Simple procedure for automatic detection of unstable alleles in the myotonic dystrophy and Huntington's disease loci.

Human neurodegenerative and neuromuscular disorders are associated with a class of gene mutations represented by expansion of trinucleotide repeats. DNA testing is important for the diagnosis of these diseases because clinical discrimination is complicated by their late onset and frequently overlapping symptomatology. However, detection of pathologic alleles expanded up to several thousand trinucleotides poses a challenge for the introduction of rapid, fully automatic, and simple DNA diagnostic procedures. Here we propose a simple two-step polymerase chain reaction (PCR) protocol for rapid molecular diagnostics of myotonic dystrophy, Huntington's disease, and possibly also other triplet expansion diseases. Standard PCR amplification with target repeat flanking primers is used for the detection of alleles of up to 100 repeats; next, triplet-primed PCR is applied for detection of larger expansions. Automated capillary electrophoresis of amplicons allows rapid discrimination between normal, premutated and expanded (CTG/CAG)(n) alleles. Using the suggested protocol, the expanded allele was successfully detected in all test DNA samples with known genotypes.
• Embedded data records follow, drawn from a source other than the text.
(* ===== verification/CyphalRegisters.v ===== *)
(** * The registers of the node, listed and accessed

    uavcan.register.List counts through the providers ([nth_register]),
    uavcan.register.Access looks a name up ([FindRegister]): a client that
    lists the registers can access every one. *)
From Stdlib Require Import ZArith Lia Bool.
From stdpp Require Import base decidable list option.
From S2P Require Import Prelude Registers DriveMessages CyphalNode.
Import Registers(RegisterValue, SetEmpty, IsEmpty).
Import CyphalNode.

#[local] Open Scope Z_scope.
#[local] Open Scope unimoc_scope.

Module CyphalRegisters.

Section Directory.
Context {T A : Type} `{!TransportOps T} {dsdl : NodeDsdl} `{!Application T A}.
Implicit Types (w : CyphalNode T * A) (a : A).

(** The names in the order of the list. *)
Definition provider_names (a : A) (p : nat) : list (list Z) := map (fun i => Name p i a) (seq 0 (Count p a)).
Definition all_names (providers : list nat) (a : A) : list (list Z) := concat (map (provider_names a) providers).
Lemma provider_names_lookup a p i : (i < Count p a)%nat -> provider_names a p !! i = Some (Name p i a).
Proof. intros H. unfold provider_names. rewrite list_lookup_fmap, lookup_seq_lt by done. done. Qed.
Lemma length_provider_names a p : length (provider_names a p) = Count p a.
Proof. unfold provider_names. by rewrite length_map, length_seq. Qed.
Lemma nth_register_spec providers a : forall index,
  match nth_register index providers a with
  | Some (p, i) => p ∈ providers /\ (i < Count p a)%nat /\ all_names providers a !! index = Some (Name p i a)
  | None => all_names providers a !! index = None
  end.
Proof.
  induction providers as [|p providers IH]; intros index; [done|]. cbn [nth_register].
  change (all_names (p :: providers) a) with (provider_names a p ++ all_names providers a).
  destruct (Nat.ltb_spec index (Count p a)) as [L|L].
  - split_and!; [by left|done|]. rewrite lookup_app_l by (by rewrite length_provider_names).
    by apply provider_names_lookup.
  - specialize (IH (index - Count p a)%nat).
    rewrite lookup_app_r, length_provider_names by (by rewrite length_provider_names).
    destruct (nth_register _ _ _) as [[q i]|]; [|done]. destruct IH as (I1 & I2 & I3). split_and!; [by right|done|done].
Qed.
Lemma find_name_spec name p a n : forall i,
  match find_name name p a i n with
  | Some j => (i <= j < i + n)%nat /\ Name p j a = name /\ forall k, (i <= k < j)%nat -> Name p k a <> name
  | None => forall k, (i <= k < i + n)%nat -> Name p k a <> name
  end.
Proof.
  induction n as [|n IH]; intros i; cbn; [lia|]. case_bool_decide as E; [split_and!; [lia|lia|done|lia]|].
  specialize (IH (S i)). destruct (find_name _ _ _ _ _) as [j|].
  - destruct IH as (I1 & I2 & I3). split_and!; [lia|lia|done|]. intros k Hk. destruct (decide (k = i)) as [->|]; [done|]. apply I3. lia.
  - intros k Hk. destruct (decide (k = i)) as [->|]; [done|]. apply IH. lia.
Qed.
(** A lookup finds the first register of the name in the order of the list. *)
Lemma find_register_spec name providers a :
  match find_register name providers a with
  | Some r => exists index, nth_register index providers a = Some r /\ all_names providers a !! index = Some name
  | None => name ∉ all_names providers a
  end.
Proof.
  induction providers as [|p providers IH]; [apply not_elem_of_nil|]. cbn [find_register].
  change (all_names (p :: providers) a) with (provider_names a p ++ all_names providers a). pose proof (find_name_spec name p a (Count p a) 0) as F. destruct (find_name _ _ _ _ _) as [j|].
  - destruct F as (F1 & F2 & _). exists j. cbn [nth_register]. rewrite (proj2 (Nat.ltb_lt _ _)) by lia. split; [done|].
    rewrite lookup_app_l, provider_names_lookup by (rewrite ?length_provider_names; lia). by rewrite F2.
  - destruct (find_register _ _ _) as [r|].
    + destruct IH as (index & I1 & I2). exists (Count p a + index)%nat. cbn [nth_register]. rewrite (proj2 (Nat.ltb_ge _ _)) by lia.
      rewrite lookup_app_r, length_provider_names by (rewrite ?length_provider_names; lia).
      replace (Count p a + index - Count p a)%nat with index by lia. done.
    + intros [H|H]%elem_of_app; [|done]. apply list_elem_of_lookup in H as [i H].
      assert (i < Count p a)%nat as L by (rewrite <- length_provider_names; by eapply lookup_lt_Some).
      rewrite provider_names_lookup in H by done. injection H as H. by apply (F i); [lia|].
Qed.

(** C29. Listing and accessing registers agree: when no two registers have the
    same name and the names fit the protocol, uavcan.register.List answers the
    names of all providers in order, each once, then empty names; each listed
    name is found by uavcan.register.Access as the register that was listed,
    and no other name is.  An access answers the value read after the write,
    writes only a non-empty value to a mutable register, and answers an
    unknown name with an empty value and no change. *)
Theorem register_directory w : let names := all_names (providers_ w.1) w.2 in
  NoDup names -> Forall (fun name => (0 < length name <= kNameCapacity)%nat) names ->
  (forall index, listed_name index w = default [] (names !! index)) /\
  (forall index name, names !! index = Some name <->
     name <> [] /\ listed_name index w = name) /\
  (forall index name v, names !! index = Some name ->
     exists p i, nth_register index (providers_ w.1) w.2 = Some (p, i) /\ FindRegister name w = Some (p, i) /\ Name p i w.2 = name /\
       let flags := fst (Read p i w.2) in
       let w' := if negb (IsEmpty v) && is_mutable flags then snd (Write p i v w) else w in
       access_register name v w = (mkAccess (snd (Read p i w'.2)) (is_mutable flags) (is_persistent flags), w')) /\
  (forall name v, name ∉ names -> access_register name v w = (mkAccess SetEmpty false false, w)).
Proof.
  intros names Nd Fits.
  assert (forall index, listed_name index w = default [] (names !! index)) as L.
  { intros index. unfold listed_name. pose proof (nth_register_spec (providers_ w.1) w.2 index) as S. fold names in S.
    destruct (nth_register _ _ _) as [[p i]|]; [|by rewrite S]. destruct S as (_ & _ & S). rewrite S. cbn. apply take_ge.
    eapply (Forall_lookup_1 _ _ _ _ Fits) in S. exact (proj2 S). }
  split; [done|]. split; [|split].
  - intros index name. rewrite L. split.
    + intros E. rewrite E. split; [|done]. eapply (Forall_lookup_1 _ _ _ _ Fits) in E. intros ->. destruct E as [E _]. inversion E.
    + intros [N E]. destruct (names !! index); cbn in E; congruence.
  - intros index name v E. pose proof (nth_register_spec (providers_ w.1) w.2 index) as S. fold names in S. rewrite E in S.
    destruct (nth_register index _ _) as [[p i]|] eqn:R; [|done]. destruct S as (_ & _ & [= S]). exists p, i.
    pose proof (find_register_spec name (providers_ w.1) w.2) as F. fold names in F.
    assert (FindRegister name w = Some (p, i)) as Fr.
    { unfold FindRegister. destruct (find_register _ _ _) as [r|].
      - destruct F as (j & F1 & F2). replace j with index in F1 by (by eapply NoDup_lookup). congruence.
      - exfalso. apply F. by eapply list_elem_of_lookup_2. }
    split_and!; try done. unfold access_register. by rewrite Fr.
  - intros name v N. pose proof (find_register_spec name (providers_ w.1) w.2) as F. fold names in F.
    unfold access_register, FindRegister. destruct (find_register _ _ _) as [r|]; [|done]. destruct F as (j & _ & F).
    exfalso. apply N. by eapply list_elem_of_lookup_2.
Qed.
End Directory.
End CyphalRegisters.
Our experience demonstrates that the suggested two-step PCR protocol provides high sensitivity, specificity, and reproducibility; is significantly less time-consuming; is easier to perform; and provides a better basis for automation than previous methods requiring Southern analysis. Therefore, it can be used for confirmation of uncertain clinical diagnoses, for prenatal testing in at-risk families, and, generally in research on these diseases.